» PROBLEM DESCRIPTION: The lines to reproduce from the material below are those from the one containing "Definition after_caps : Server" through the one containing "exists key row, texts", both included; write them out exactly and add nothing.

» INPUT MATERIAL:
(* ===== verification/PostgresExamples.v ===== *)
(** PostgresExamples: the theorems on packages/storage/postgresStore.ts at one
    concrete run: two reservations of one daily cap interleave, one is retried,
    one released, a connection is lost, mutations, swaps and claims overlap. *)
From stdpp Require Import relations gmap.
From S2P Require Import Prelude JsString JsMap Host TestHost JsTime JsJson JsParse DurableStore PostgresStore PostgresServer PostgresCaps PostgresCalls PostgresAlone PostgresRuns.
#[local] Open Scope string_scope.
#[local] Open Scope list_scope.
#[local] Open Scope Z_scope.
#[local] Open Scope js_scope.

#[local] Existing Instance test_host.

(** A server that stores texts without a NUL, dates of the form YYYY-MM-DD and
    canonical UUIDs. *)
Definition test_text (s : jstr) : result jstr := if existsb (N.eqb 0) s then Throw "invalid byte sequence" else Ok s.
#[local] Instance test_postgres : Postgres := {|
  text := test_text;
  jsonb := json_parse;
  timestamptz := fun d => match d with Some z => Ok z | None => Throw "invalid timestamp" end;
  date := fun s => if day_text s then Ok s else Throw "invalid date";
  uuid := test_text;
  returning := fun l => l;
|}.

#[local] Instance test_postgres_laws : PostgresLaws test_postgres.
Proof.
  split; cbn.
  - intros s t. unfold test_text. destruct (existsb _ s) eqn:E; [done|]. intros [= <-]. by rewrite E.
  - intros s t. destruct (day_text s) eqn:E; [|done]. intros [= <-]. by rewrite E.
  - by intros [z|] z' [= <-].
  - done.
Qed.

Definition pg_env (n : Z) : Env :=
  {| env_uuid := fun _ => "0d6cf3c5-6f3a-4e0a-9b1e-1f2a3b4c5d6e"; env_challengeId := []; env_clock := fun _ => Some (noon + n) |}.

Definition reserve_input (id : jstr) (amount : Z) : ReserveInput :=
  {| i_tenantId := "tenant"; i_reservationId := id; i_tokenId := "token"; i_spendDate := "2026-01-01";
     i_amountMinor := NInt amount; i_capMinor := NInt 1000; i_now := None |}.
Definition reserve_call (id : jstr) (amount : Z) : call := CReserve (reserve_input id amount) (pg_env 0).
Definition pg_value : jsval := JObj [(js "amount", JNum (NInt 1))].
Definition swap_call (from : Z) : call := CSwap "tenant" "aggregate" (NInt from) "open" "open" pg_value None (pg_env 0).
Definition run_call (n : Z) : call :=
  CRun "tenant" "scope" "key" "hash" (MuCreate "tenant" "aggregate" "open" pg_value None (pg_env n)
    (fun r => MuReturn (match r with Ok _ => Ok pg_value | Throw e => Throw e end))) None (pg_env n).
Definition claim_call (n : Z) : call := CClaim "tenant" "worker" (NInt 10) (NInt 1000) None (pg_env n).

Definition steps (i n : nat) : list action := replicate n (Next i).
(** The statements of threads 0 and 1 alternate until the upsert of thread 0
    locks the cap row; thread 2 loses its connection before its COMMIT. *)
Definition run_caps : list action :=
  [Begin 0 (reserve_call "first" 600); Begin 1 (reserve_call "second" 300); Next 0; Next 1; Next 0; Next 1] ++ steps 0 3 ++
  Begin 2 (reserve_call "third" 100) :: steps 1 3 ++ steps 2 4 ++ [Rollback 2; Begin 3 (reserve_call "first" 600)] ++ steps 3 4 ++
  Begin 4 (CRelease "tenant" "second" None (pg_env 1)) :: steps 4 5.
Definition run_records : list action :=
  [Begin 0 (run_call 0); Next 0; Next 0; Begin 1 (CEnqueue "tenant" "event" "topic" "aggregate" pg_value None (pg_env 0)); Next 0; Next 1; Next 0; Next 1; Next 0;
   Begin 2 (swap_call 0); Begin 3 (run_call 1); Next 2; Next 3; Next 3; Next 2; Next 3; Begin 4 (swap_call 1); Next 4; Next 4] ++
  [Begin 5 (claim_call 0); Next 5; Begin 6 (claim_call 500); Next 5; Next 6; Next 6; Begin 7 (claim_call 1000); Next 7; Next 7].

Definition after_caps : Server := default new_server (acts run_caps new_server).
Definition after_records : Server := default new_server (acts run_records new_server).

Lemma acts_some l : bool_decide (is_Some (acts l new_server)) = true -> acts l new_server = Some (default new_server (acts l new_server)).
Proof. intros [g ->]%bool_decide_eq_true. done. Qed.
Lemma caps_made : acts run_caps new_server = Some after_caps.
Proof. apply acts_some. by vm_compute. Qed.
Lemma records_made : acts run_records new_server = Some after_records.
Proof. apply acts_some. by vm_compute. Qed.

Example caps_row : daily_caps (db after_caps) !! ["tenant" : jstr; "token" : jstr; "2026-01-01" : jstr] = Some {| cr_cap := 1000; cr_reserved := 600 |}.
Proof. by vm_compute. Qed.
(** While thread 0 holds the cap row, thread 1 waits. *)
Example upsert_waits : acts (firstn 7 run_caps ++ [Next 1]) new_server = None.
Proof. by vm_compute. Qed.

(** ** The theorems at these runs *)

Lemma daily_caps_exact_witness :
  0 <= 600 <= 1000 /\ 600 = active_total ["tenant" : jstr; "token" : jstr; "2026-01-01" : jstr] (cap_reservations (db after_caps)).
Proof.
  exact (proj1 (daily_caps_exact run_caps after_caps caps_made) _ {| cr_cap := 1000; cr_reserved := 600 |} caps_row).
Defined.

(** The [n]th reservation returned. *)
Definition cap_answer (n : nat) : CapReservationResult :=
  match returned after_caps !! n with
  | Some (_, ACap r) => r
  | _ => Build_CapReservationResult false [] [] [] [] 0 0 0 false
  end.
Lemma reservation_counted_once_witness :
  replayed (cap_answer 2) = true /\ cp_amountMinor (cap_answer 2) = cp_amountMinor (cap_answer 0) /\
  exists key row, texts ["tenant" : jstr; "first" : jstr] = Ok key /\ cap_reservations (db after_caps) !! key = Some row /\
    rr_amount row = cp_amountMinor (cap_answer 0).
Proof.
  refine (reservation_counted_once run_caps after_caps 0 2 (reserve_input "first" 600) (pg_env 0) (cap_answer 0)
    (reserve_input "first" 600) (pg_env 0) (cap_answer 2) caps_made _ _ _ _); [lia|vm_compute; reflexivity..].
Defined.

Definition record_answer (n : nat) : VersionedRecord :=
  match returned after_records !! n with
  | Some (_, ARecord r) => r
  | _ => {| value := JNull; status := []; version := -1; updatedAt := [] |}
  end.
Lemma no_lost_update_witness :
  exists from, safe_between (NInt 1) 0 MAX_SAFE_INTEGER = Some from /\ version (record_answer 2) <= from /\ version (record_answer 4) = from + 1.
Proof.
  refine (no_lost_update run_records after_records 2 4 (swap_call 0) (record_answer 2) (swap_call 1) (record_answer 4) records_made _ _ _ _);
    [lia|vm_compute; reflexivity|vm_compute; reflexivity|vm_compute; reflexivity].
Defined.

Lemma mutation_committed_once_witness : true = true /\ stored_value pg_value pg_value /\ text "hash" = Ok (js "hash").
Proof.
  refine (mutation_committed_once run_records after_records 1 3 _ _ _ _ _ _ _ false pg_value _ _ _ _ _ _ _ true pg_value records_made _ _ _ _);
    [lia|vm_compute; reflexivity..].
Defined.

Definition no_event : OutboxEvent :=
  {| eventId := []; eventKey := []; topic := []; aggregateId := []; payload := JNull; createdAt := []; availableAt := [];
     attempts := 0; claimedBy := None; claimedUntil := None; deliveredAt := None |}.
Definition events_answer (n : nat) : list OutboxEvent :=
  match returned after_records !! n with Some (_, AEvents l) => l | _ => [] end.
Definition claimed_event (n : nat) : OutboxEvent := match events_answer n with ev :: _ => ev | [] => no_event end.
Lemma outbox_lease_exclusive_witness : noon + 1000 <= noon + 1000.
Proof.
  refine (outbox_lease_exclusive run_records after_records 5 7 "tenant" "worker" (NInt 10) (NInt 1000) None (pg_env 0) (events_answer 5)
    "tenant" "worker" (NInt 10) (NInt 1000) None (pg_env 1000) (events_answer 7) (claimed_event 5) (claimed_event 7)
    (noon + 1000) (noon + 1000) records_made _ _ _ _ _ _ _ _ _);
    [lia|vm_compute; reflexivity|vm_compute; reflexivity|reflexivity|vm_compute; left|vm_compute; left|vm_compute; reflexivity..].
Defined.

(** A fourth reservation, once the others have ended. *)
Lemma fourth_request : reserve_request (reserve_input "fourth" 300) (pg_env 0) "tenant" "fourth" "token" "2026-01-01" 300 1000 noon.
Proof. split; [by vm_compute..|eexists; by vm_compute|by vm_compute]. Qed.
Lemma caps_ended : threads after_caps = ∅.
Proof. by vm_compute. Qed.
Lemma fourth_free : cap_reservations (db after_caps) !! ["tenant" : jstr; "fourth" : jstr] = None.
Proof. by vm_compute. Qed.

Lemma reservation_alone_decided_witness :
  exists n g', (n <= 5)%nat /\ acts (Begin 9 (reserve_call "fourth" 300) :: steps 9 n) after_caps = Some g' /\ threads g' = ∅ /\
    db g' = put_reservation ["tenant" : jstr; "fourth" : jstr] (new_reservation "token" "2026-01-01" 300 noon)
      (put_cap ["tenant" : jstr; "token" : jstr; "2026-01-01" : jstr] {| cr_cap := 1000; cr_reserved := 900 |} (db after_caps)) /\
    returned g' = returned after_caps ++ [(reserve_call "fourth" 300, ACap (made (reserve_input "fourth" 300) 300 {| cr_cap := 1000; cr_reserved := 900 |}))].
Proof.
  destruct (reservation_alone_decided (reserve_input "fourth" 300) (pg_env 0) "tenant" "fourth" "token" "2026-01-01" 300 1000 noon
    fourth_request run_caps after_caps 9 caps_made caps_ended) as (n & g' & Hn & Ha & Ht & Hm).
  exists n, g'. split; [exact Hn|]. split; [exact Ha|]. split; [exact Ht|]. rewrite fourth_free, caps_row in Hm. exact Hm.
Defined.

» TASK SOLUTION:
Definition after_caps : Server := default new_server (acts run_caps new_server).
Definition after_records : Server := default new_server (acts run_records new_server).

Lemma acts_some l : bool_decide (is_Some (acts l new_server)) = true -> acts l new_server = Some (default new_server (acts l new_server)).
Proof. intros [g ->]%bool_decide_eq_true. done. Qed.
Lemma caps_made : acts run_caps new_server = Some after_caps.
Proof. apply acts_some. by vm_compute. Qed.
Lemma records_made : acts run_records new_server = Some after_records.
Proof. apply acts_some. by vm_compute. Qed.

Example caps_row : daily_caps (db after_caps) !! ["tenant" : jstr; "token" : jstr; "2026-01-01" : jstr] = Some {| cr_cap := 1000; cr_reserved := 600 |}.
Proof. by vm_compute. Qed.
(** While thread 0 holds the cap row, thread 1 waits. *)
Example upsert_waits : acts (firstn 7 run_caps ++ [Next 1]) new_server = None.
Proof. by vm_compute. Qed.

(** ** The theorems at these runs *)

Lemma daily_caps_exact_witness :
  0 <= 600 <= 1000 /\ 600 = active_total ["tenant" : jstr; "token" : jstr; "2026-01-01" : jstr] (cap_reservations (db after_caps)).
Proof.
  exact (proj1 (daily_caps_exact run_caps after_caps caps_made) _ {| cr_cap := 1000; cr_reserved := 600 |} caps_row).
Defined.

(** The [n]th reservation returned. *)
Definition cap_answer (n : nat) : CapReservationResult :=
  match returned after_caps !! n with
  | Some (_, ACap r) => r
  | _ => Build_CapReservationResult false [] [] [] [] 0 0 0 false
  end.
Lemma reservation_counted_once_witness :
  replayed (cap_answer 2) = true /\ cp_amountMinor (cap_answer 2) = cp_amountMinor (cap_answer 0) /\
  exists key row, texts ["tenant" : jstr; "first" : jstr] = Ok key /\ cap_reservations (db after_caps) !! key = Some row /\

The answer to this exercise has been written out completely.